## Work instructions
For the data below, give the number of lines in which "smallBlind" occurs. Include nothing besides that number.

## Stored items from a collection
(** [startHand] in one equation, with the blinds on two different seats. *)
Lemma startHand_inv st now st' :
  startHand st now = Ok st' →
  ∃ t btn sb bb, let p := st.(params) in let ss := st.(seats) in
    let sbPay := blindPay ss sb p.(smallBlind) in let bbPay := blindPay ss bb p.(bigBlind) in
    let ss' := postedSeats ss sb bb sbPay bbPay in
    let h0 := freshHand st.(nextHandId) btn sb bb sbPay bbPay p.(bigBlind) (map (funded ss) seats9) (postedAllIn ss' sb bb) in
    let on := nextActiveInHand h0 (Z.of_nat bb) in
    let h1 := set_actionDeadlineTs (deadline p on t) (set_actionOn on h0) in
    now = Int t ∧ 0 <= t ∧ length ss = 9%nat ∧ (2 <= length (activeSeatsOf ss))%nat ∧
    occupied ss sb = true ∧ occupied ss bb = true ∧ (sb < 9)%nat ∧ (bb < 9)%nat ∧ sb ≠ bb ∧
    st' = mkTable p ss' (Some btn) (st.(nextHandId) + 1) (Some (match on with None => reachShowdown h1 | Some _ => h1 end)).
Proof.
  unfold startHand, assertIntTimestamp, seatCount9. destruct now as [t|]; [|done].
  destruct (t <? 0) eqn:Et; [done|]. cbn [rbind throw_if].
  destruct (length (seats st) =? 9)%nat eqn:Hl; [|done]. cbn [rbind throw_if negb].
  destruct (_ <? 2)%nat eqn:Ha; [done|]. cbn [rbind throw_if]. b2p.
  destruct (blind_seats (seats st) (button st) Ha) as (Hso & Hbo & Hs9 & Hb9 & Hne).
  set (btn := nextButton (seats st) (button st) (activeSeatsOf (seats st))) in *.
  set (sb := if (length (activeSeatsOf (seats st)) =? 2)%nat then btn else nextOccupiedSeat (seats st) btn) in *.
  set (bb := nextOccupiedSeat (seats st) sb) in *. intros Heq%Ok_inj. rewrite <-Heq. clear Heq.
  exists t, btn, sb, bb. cbv zeta. do 9 (split; [done|]).
  unfold postedSeats, postedAllIn, freshHand, push_event. cbn [set_events events app].
  rewrite (stack_at_set (seats st) sb _ bb), decide_False by done.
  rewrite (rd_insert_ne 0 (replicate 9 0) sb bb) by done. rewrite !rd_replicate by done. rewrite !Z.add_0_l. done.
Qed.

Section posted.
Context (ss : list (option SeatState)) (sb bb : nat) (sbPay bbPay : Z).
Context (Hlen : length ss = 9%nat) (Hst : ∀ i, 0 <= stack_at ss i).
Context (Hso : occupied ss sb = true) (Hbo : occupied ss bb = true) (Hs9 : (sb < 9)%nat) (Hb9 : (bb < 9)%nat) (Hne : sb ≠ bb).
Context (Hsp : 0 <= sbPay <= stack_at ss sb) (Hbp : 0 <= bbPay <= stack_at ss bb).
Let ss' := postedSeats ss sb bb sbPay bbPay.

Lemma posted_stack j :
  stack_at ss' j = if decide (bb = j) then stack_at ss bb - bbPay
                   else if decide (sb = j) then stack_at ss sb - sbPay else stack_at ss j.
Proof. subst ss'. unfold postedSeats. rewrite !stack_at_set; [done|done|by rewrite set_stack_occ]. Qed.

Lemma posted_occ j : occupied ss' j = occupied ss j.
Proof. subst ss'. unfold postedSeats. by rewrite !set_stack_occ. Qed.

Lemma posted_allIn j : (j < 9)%nat →
  rd false (postedAllIn ss' sb bb) j = true ↔ (j = sb ∨ j = bb) ∧ stack_at ss' j = 0.
Proof.
  intros Hj. unfold postedAllIn. destruct (stack_at ss' sb =? 0) eqn:E1, (stack_at ss' bb =? 0) eqn:E2; b2p;
    rewrite ?rd_insert, ?length_insert, ?length_replicate; repeat case_decide; rewrite ?rd_replicate by done;
    intuition (subst; try done; try lia).
Qed.

Lemma posted_sum : sumZ (stacks ss') = sumZ (stacks ss) - sbPay - bbPay.
Proof.
  subst ss'. unfold postedSeats. rewrite sum_set_stack by by rewrite set_stack_occ.
  rewrite sum_set_stack by done. rewrite stack_at_set, decide_False by done. lia.
Qed.

Lemma posted_commits : sumZ (<[bb := bbPay]> (<[sb := sbPay]> (replicate 9 0))) = sbPay + bbPay.
Proof.
  rewrite !sumZ_insert by (rewrite ?length_insert, length_replicate; lia).
  rewrite rd_insert_ne, !rd_replicate, sumZ_replicate by done. lia.
Qed.

Lemma posted_commit_nonneg j : 0 <= rd 0 (<[bb := bbPay]> (<[sb := sbPay]> (replicate 9 0))) j.
Proof.
  rewrite !rd_insert. repeat case_decide; try lia.
  unfold rd. destruct (replicate 9 0 !! j) eqn:E; simpl; [apply lookup_replicate in E as [-> _]|]; lia.
Qed.
End posted.

Lemma rd_map_seats9 (f : nat → bool) i : rd false (map f seats9) i = (bool_decide (i < 9)%nat && f i).
Proof.
  case_bool_decide as H.
  - unfold rd. change (map f seats9) with (f <$> seats9). rewrite list_lookup_fmap. unfold seats9.
    by rewrite lookup_seq_lt.
  - unfold rd. rewrite lookup_ge_None_2; [done|]. simpl. lia.
Qed.

Lemma blindPay_bounds ss i b : 0 <= stack_at ss i → 0 < b → 0 <= blindPay ss i b <= stack_at ss i.
Proof. unfold blindPay. case_goal; b2p; lia. Qed.

Lemma startHand_wf_chips st now st' :
  wf_table st → startHand st now = Ok st' →
  wf_table st' ∧ ∃ h', st'.(hand) = Some h' ∧ chips st'.(seats) h' = sumZ (stacks st.(seats)).
Proof.
  intros [Hbl Hto Hlen Hst _] H. apply startHand_inv in H as (t & btn & sb & bb & H). cbv zeta in H.
  destruct H as (-> & Ht & _ & Hact & Hso & Hbo & Hs9 & Hb9 & Hne & ->).
  pose proof (blindPay_bounds (seats st) sb (smallBlind (params st)) (Hst sb) ltac:(lia)) as Hsp.
  pose proof (blindPay_bounds (seats st) bb (bigBlind (params st)) (Hst bb) ltac:(lia)) as Hbp.
  set (sbPay := blindPay (seats st) sb _) in *. set (bbPay := blindPay (seats st) bb _) in *.
  set (ss' := postedSeats _ _ _ _ _). set (h0 := freshHand _ _ _ _ _ _ _ _ _).
  pose proof (posted_stack (seats st) sb bb sbPay bbPay Hso Hbo) as Hstk. fold ss' in Hstk.
  pose proof (posted_allIn (seats st) sb bb sbPay bbPay Hlen Hso Hbo Hs9 Hb9 Hne Hsp Hbp) as Hai. fold ss' in Hai.
  pose proof (posted_occ (seats st) sb bb sbPay bbPay) as Hocc. fold ss' in Hocc.
  pose proof (posted_sum (seats st) sb bb sbPay bbPay Hlen Hso Hbo Hs9 Hb9 Hne) as Hsum. fold ss' in Hsum.
  assert (Hnn : ∀ i, 0 <= stack_at ss' i) by (intros i; rewrite Hstk; specialize (Hst i); repeat case_decide; lia).
  assert (Hl' : length ss' = 9%nat) by (unfold ss', postedSeats; by rewrite !set_stack_length).
  assert (Hok0 : hand_ok ss' h0).
  { constructor; try done; unfold h0, freshHand, postedAllIn; rds; try done; try lia.
    - by repeat case_goal; rewrite ?length_insert, ?length_replicate.
    - intros j. pose proof (posted_commit_nonneg (seats st) sb bb sbPay bbPay Hlen Hs9 Hb9 Hne Hsp Hbp j). rewrite !rd_insert in *. lia.
    - intros j. unfold rd. destruct (replicate 9 (-1) !! j) eqn:E; simpl; [apply lookup_replicate in E as [-> _]|]; lia.
    - intros j Hj. rewrite rd_map_seats9 in Hj. b2p. rewrite Hocc. by apply funded_occupied. }
  assert (Hall0 : allIn_ok ss' h0).
  { intros j Hj. unfold h0, freshHand in *. cbn [inHand allIn] in *. rewrite rd_map_seats9, funded_stack in Hj.
    apply andb_true_iff in Hj as [Hj Hf]. apply bool_decide_eq_true in Hj. b2p. rewrite Hai by done.
    split; [tauto|]. intros Hz. split; [|done]. rewrite Hstk in Hz. repeat case_decide; subst; auto; lia. }
  assert (Hcount : (2 <= countNotFolded h0)%nat).
  { unfold countNotFolded, h0, freshHand. cbn [inHand folded]. etrans; [exact Hact|]. unfold activeSeatsOf.
    rewrite (List.filter_ext_in (funded (seats st)) (λ i, rd false (map (funded (seats st)) seats9) i &&
               negb (rd false (replicate 9 false) i)) seats9); [done|].
    intros i Hi%In_seats9. rewrite rd_map_seats9, rd_replicate by done. rewrite bool_decide_true by done.
    by destruct (funded _ i). }
  assert (Hchips : chips ss' h0 = sumZ (stacks (seats st))).
  { unfold chips. rewrite Hsum. unfold h0, freshHand. cbn [totalCommit].
    rewrite (posted_commits (seats st) sb bb sbPay bbPay Hlen Hs9 Hb9 Hne). lia. }
  destruct (nextActiveInHand h0 (Z.of_nat bb)) as [i|] eqn:Hon.
  - split; [|eexists; split; [done|exact Hchips]].
    constructor; cbn [params seats hand]; try done. intros h [= <-].
    split; [by hand_ext|].
    apply nextActive_some in Hon as [Hi9 Hni]; [|lia].
    unfold phase_ok. rds. split; [exact Hall0|]. split; [exact Hcount|].
    exists i, (t + actionTimeoutSecs (params st)). by repeat split.
  - split; [|eexists; split; [done|exact Hchips]].
    constructor; cbn [params seats hand]; try done. intros h [= <-].
    apply reachShowdown_ok. by hand_ext.
Qed.

(** ** The exported operations *)

(** [totalChipsOnTable] is the sum of the stacks and of the escrow. *)
Definition escrow (st : TableState) : Z :=
  match st.(hand) with Some h => sumZ h.(totalCommit) | None => 0 end.

Lemma totalChips_spec st :
  wf_table st → totalChipsOnTable st = sumZ (stacks st.(seats)) + escrow st.
Proof.
  intros Hwf. unfold totalChipsOnTable, escrow, stacks. f_equal. destruct (hand st) as [h|] eqn:Hh; [|done].
  apply fold_sum9. by apply (wf_hand _ Hwf).
Qed.

Lemma createTableState_wf p st :
  createTableState p = Ok st → wf_table st ∧ st.(hand) = None ∧ sumZ (stacks st.(seats)) = 0.
Proof.
  unfold createTableState. intros H. inv_ok H. subst st. b2p.
  split; [|done]. constructor; cbn [params seats hand smallBlind bigBlind actionTimeoutSecs];
    [lia|lia|done| |done]. intros i. by do 9 (destruct i as [|i]; [done|]).
Qed.
Lemma applyTick_expired st h i d t :
  wf_table st → st.(hand) = Some h → h.(phase) = betting → h.(actionOn) = Some i → h.(actionDeadlineTs) = Some d →
  0 <= t → d <= t →
  let r := maybeAdvance st.(params) st.(seats) (timed_out h i) t in
  applyTick st (Int t) = Ok (mkTable st.(params) r.1 st.(button) st.(nextHandId)
    (Some (push_event (TimeoutApplied i (if toCall h i =? 0 then defaultCheck else defaultFold)) r.2))).
Proof.
  intros Hwf Hh Hph Hon Hd Ht Hdt r.
  destruct (wf_turn st h Hwf Hh Hph) as (_ & _ & j & d' & Hi & Hon' & _ & Hn & Ho & _).
  rewrite Hon in Hon'. injection Hon' as <-.
  unfold applyTick, assertIntTimestamp, seatCount9. rewrite (proj2 (Z.ltb_ge t 0)), (wf_seats _ Hwf), Hh by done.
  cbn [rbind Nat.eqb negb throw_if]. rewrite bool_decide_true, Hon, Hd, (proj2 (Z.ltb_ge t d)) by done. cbn [negb].
  fold (default_action h i).
  assert (Ha : action_seat (default_action h i) = Z.of_nat i) by (unfold default_action; by case_goal).
  rewrite (applyAction_on_turn st (default_action h i) t h i) by (done || by apply wf_seats).
  assert (Hp : perform (params st) (seats st) h i (default_action h i) = Ok (seats st, if toCall h i =? 0 then acted i h else applyFold h i)).
  { unfold default_action. destruct (toCall h i =? 0) eqn:Ec; [|done]. cbn [perform]. unfold applyCheck. by rewrite Ec. }
  rewrite Hp. reflexivity.
Qed.

Lemma needsToAct_timed_out h i j :
  covered h → (i < length h.(lastIntervalActed))%nat → (i < length h.(folded))%nat →
  needsToAct (timed_out h i) j = needsToAct h j && negb (j =? i)%nat.
Proof.
  intros Hc Hl Hf. unfold timed_out, push_event, needsToAct, default_action. specialize (Hc i).
  destruct (toCall h i =? 0) eqn:Et; unfold applyFold; rds; destruct (j =? i)%nat eqn:Ej; b2p; subst; try lia; cbn [negb];
    rewrite ?andb_true_r, ?andb_false_r; try done; unfold toCall in Et.
  - assert (rd 0 (streetCommit h) i = betTo h) as -> by (destruct (_ <? _) eqn:E in Et; b2p; lia).
    rewrite !Z.eqb_refl. by repeat case_goal.
  - by case_goal.
Qed.

Lemma pending_timed_out h i :
  covered h → length h.(lastIntervalActed) = 9%nat → length h.(folded) = 9%nat → (i < 9)%nat → needsToAct h i = true →
  (pending (timed_out h i) < pending h)%nat.
Proof.
  intros Hc Hl Hf Hi Hn. unfold pending.
  rewrite (List.filter_ext _ (λ j, needsToAct h j && negb (j =? i)%nat)) by (intros j; apply needsToAct_timed_out; [done|lia..]).
  apply In_seats9 in Hi. induction seats9 as [|k l IH]; [done|]. simpl.
  assert (Hle : (length (List.filter (λ j, needsToAct h j && negb (j =? i)%nat) l) <= length (List.filter (needsToAct h) l))%nat).
  { clear. induction l as [|m l IH]; simpl; [lia|]. destruct (needsToAct h m), (m =? i)%nat; simpl; lia. }
  destruct Hi as [->|Hi]; [rewrite Hn, Nat.eqb_refl; simpl; lia|].
  specialize (IH Hi). destruct (needsToAct h k), (k =? i)%nat; simpl; lia.
Qed.

(** ** Ending by folds *)

Lemma completeByFolds_wins ss h :
  hand_ok ss h → (1 <= countNotFolded h)%nat →
  ∃ w, (w < 9)%nat ∧ rd false h.(inHand) w = true ∧ rd false h.(folded) w = false ∧
    let r := returnUncalledStreetExcess ss h in
    let r' := completeByFolds ss h in
    r'.2.(phase) = complete ∧ r'.2.(winnerSeat) = Some w ∧ r'.2.(totalCommit) = replicate 9 0 ∧
    ∀ j, stack_at r'.1 j = stack_at r.1 j + (if decide (j = w) then sumZ r.2.(totalCommit) else 0).
Proof.
  intros Hok Hn. unfold completeByFolds. destruct (List.find _ _) as [w|] eqn:Ew.
  2:{ destruct (filter_nonempty _ _ Hn) as (i & Hi & Hf). eapply List.find_none in Ew; [|exact Hi]. simpl in Ew. congruence. }
  apply List.find_some in Ew as [Hw Hf]. b2p. apply In_seats9 in Hw. exists w. do 3 (split; [done|]).
  pose proof (returnUncalled_ok ss h Hok) as Hok'. pose proof (returnUncalled_occ ss h w) as Hocc.
  rewrite (ok_inHand _ _ Hok w) in Hocc by done.
  destruct (returnUncalledStreetExcess ss h) as [ss' h'] eqn:Er. cbn [fst snd] in *. rewrite Hocc. cbn [negb fst snd].
  rewrite fold_sum9 by apply Hok'. do 3 (split; [reflexivity|]). intros j. rewrite stack_at_set by done.
  repeat case_decide; subst; done || lia.
Qed.

(** ** Progress *)

Lemma pending_le h : (pending h <= 9)%nat.
Proof. unfold pending. etransitivity; [apply List.filter_length_le|done]. Qed.

Lemma deadline_set p ev on h t :
  let h1 := set_actionOn on h in
  let h' := push_event ev (set_actionDeadlineTs (deadline p h1.(actionOn) t) h1) in
  h'.(actionDeadlineTs) = deadline p h'.(actionOn) t.
Proof. reflexivity. Qed.

Lemma advanceStreet_deadline p ss h t :
  (advanceStreet p ss h t).(actionDeadlineTs) = deadline p (advanceStreet p ss h t).(actionOn) t.
Proof. unfold advanceStreet. apply deadline_set. Qed.

Lemma maybeAdvance_progress p ss h t :
  hand_ok ss h → h.(phase) = betting → (1 <= countNotFolded h)%nat → covered h →
  let h' := (maybeAdvance p ss h t).2 in
  h'.(phase) ≠ betting ∨
  covered h' ∧ h'.(actionDeadlineTs) = deadline p h'.(actionOn) t ∧ (measure h' <= measure h)%nat.
Proof.
  intros Hok Hph Hn Hc h'. subst h'. unfold maybeAdvance. destruct (_ <=? 1)%nat.
  { left. destruct (completeByFolds_wins ss h Hok Hn) as (w & _ & _ & _ & H & _). by rewrite H. }
  destruct (streetComplete h); cbn [negb]; [|by right].
  pose proof (returnUncalled_frame ss h) as (_ & Hs & _). cbn zeta in Hs.
  destruct (returnUncalledStreetExcess ss h) as [ss' h1]. cbn [snd] in Hs.
  case_bool_decide as Hr; [left; change (showdown ≠ betting); discriminate|].
  destruct (_ <? 2)%nat; [left; change (showdown ≠ betting); discriminate|]. right. cbn [snd].
  split; [|split; [apply advanceStreet_deadline|]].
  - intros j. change (rd 0 (replicate 9 0) j <= 0). unfold rd. destruct (_ !! j) eqn:E; [|done].
    by apply lookup_replicate in E as [-> _].
  - unfold measure. change (street (advanceStreet p ss' h1 t)) with (nextStreet (street h1)).
    pose proof (pending_le (advanceStreet p ss' h1 t)). rewrite <-Hs. destruct (street h1); simpl; lia || done.
Qed.

Lemma timed_out_ok st h i :
  wf_table st → st.(hand) = Some h → h.(phase) = betting → h.(actionOn) = Some i →
  hand_ok st.(seats) (timed_out h i) ∧ (1 <= countNotFolded (timed_out h i))%nat.
Proof.
  intros Hwf Hh Hph Hon. destruct (wf_hand _ Hwf h Hh) as [Hok Hp]. unfold phase_ok in Hp. rewrite Hph in Hp.
  destruct Hp as [Hall [Hn _]]. pose proof (wf_blinds _ Hwf) as Hbl.
  destruct (wf_turn st h Hwf Hh Hph) as (_ & _ & j & d & Hi & Hon' & _ & _ & _ & Hin).
  rewrite Hon in Hon'. injection Hon' as <-.
  assert (Hp : perform (params st) (seats st) h i (default_action h i) = Ok (seats st, if toCall h i =? 0 then acted i h else applyFold h i)).
  { unfold default_action. destruct (toCall h i =? 0) eqn:Ec; [|done]. cbn [perform]. unfold applyCheck. by rewrite Ec. }
  apply perform_ok in Hp as [H1 H2 H3 H4 H5]; [|lia|done..]. cbn [fst snd] in *. unfold timed_out. split; [by hand_ext|].
  change (countNotFolded (push_event ?e ?x)) with (countNotFolded x). lia.
Qed.

Lemma tick_progress st h d t :
  wf_table st → st.(hand) = Some h → h.(phase) = betting → h.(actionDeadlineTs) = Some d → covered h → 0 <= t → d <= t →
  ∃ st' h', applyTick st (Int t) = Ok st' ∧ wf_table st' ∧ st'.(params) = st.(params) ∧ st'.(hand) = Some h' ∧
    (h'.(phase) ≠ betting ∨
     h'.(phase) = betting ∧ covered h' ∧ h'.(actionDeadlineTs) = Some (t + st.(params).(actionTimeoutSecs)) ∧ (measure h' < measure h)%nat).
Proof.
  intros Hwf Hh Hph Hd Hc Ht Hdt.
  destruct (wf_turn st h Hwf Hh Hph) as (Hok & _ & i & d' & Hi & Hon & _ & Hn & _ & _).
  pose proof (applyTick_expired st h i d t Hwf Hh Hph Hon Hd Ht Hdt) as Htick. cbv zeta in Htick.
  destruct (timed_out_ok st h i Hwf Hh Hph Hon) as [Hok1 Hn1].
  assert (Hph1 : phase (timed_out h i) = betting) by (unfold timed_out; by destruct (toCall h i =? 0)).
  assert (Hc1 : covered (timed_out h i)) by (unfold timed_out; by destruct (toCall h i =? 0)).
  pose proof (maybeAdvance_progress (params st) (seats st) (timed_out h i) t Hok1 Hph1 Hn1 Hc1) as Hpr. cbv zeta in Hpr.
  pose proof (pending_timed_out h i Hc (ok_len_last _ _ Hok) (ok_len_folded _ _ Hok) Hi Hn) as Hpend.
  assert (Hm : (measure (timed_out h i) < measure h)%nat).
  { unfold measure. replace (street (timed_out h i)) with (street h); [lia|]. unfold timed_out. by destruct (toCall h i =? 0). }
  destruct (applyTick_wf_chips st (Int t) _ Hwf Htick) as [Hwf' _].
  set (r := maybeAdvance _ _ _ _) in *. clearbody r. destruct r as [ss2 h2]. cbn [fst snd] in *.
  eexists _, _. split; [exact Htick|]. split; [exact Hwf'|]. split; [reflexivity|]. split; [reflexivity|].
  destruct Hpr as [Hpr|(H1 & H2 & H3)]; [by left|]. destruct (decide (phase h2 = betting)) as [Hb|Hb]; [|by left]. right.
  destruct (wf_turn _ _ Hwf' eq_refl Hb) as (_ & _ & j & d2 & _ & Hj & _). change (actionOn (push_event _ h2)) with (actionOn h2) in Hj.
  rewrite Hj in H2. split; [done|]. split; [exact H1|]. split; [exact H2|].
  change (measure (push_event _ h2)) with (measure h2). lia.
Qed.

## Response below
3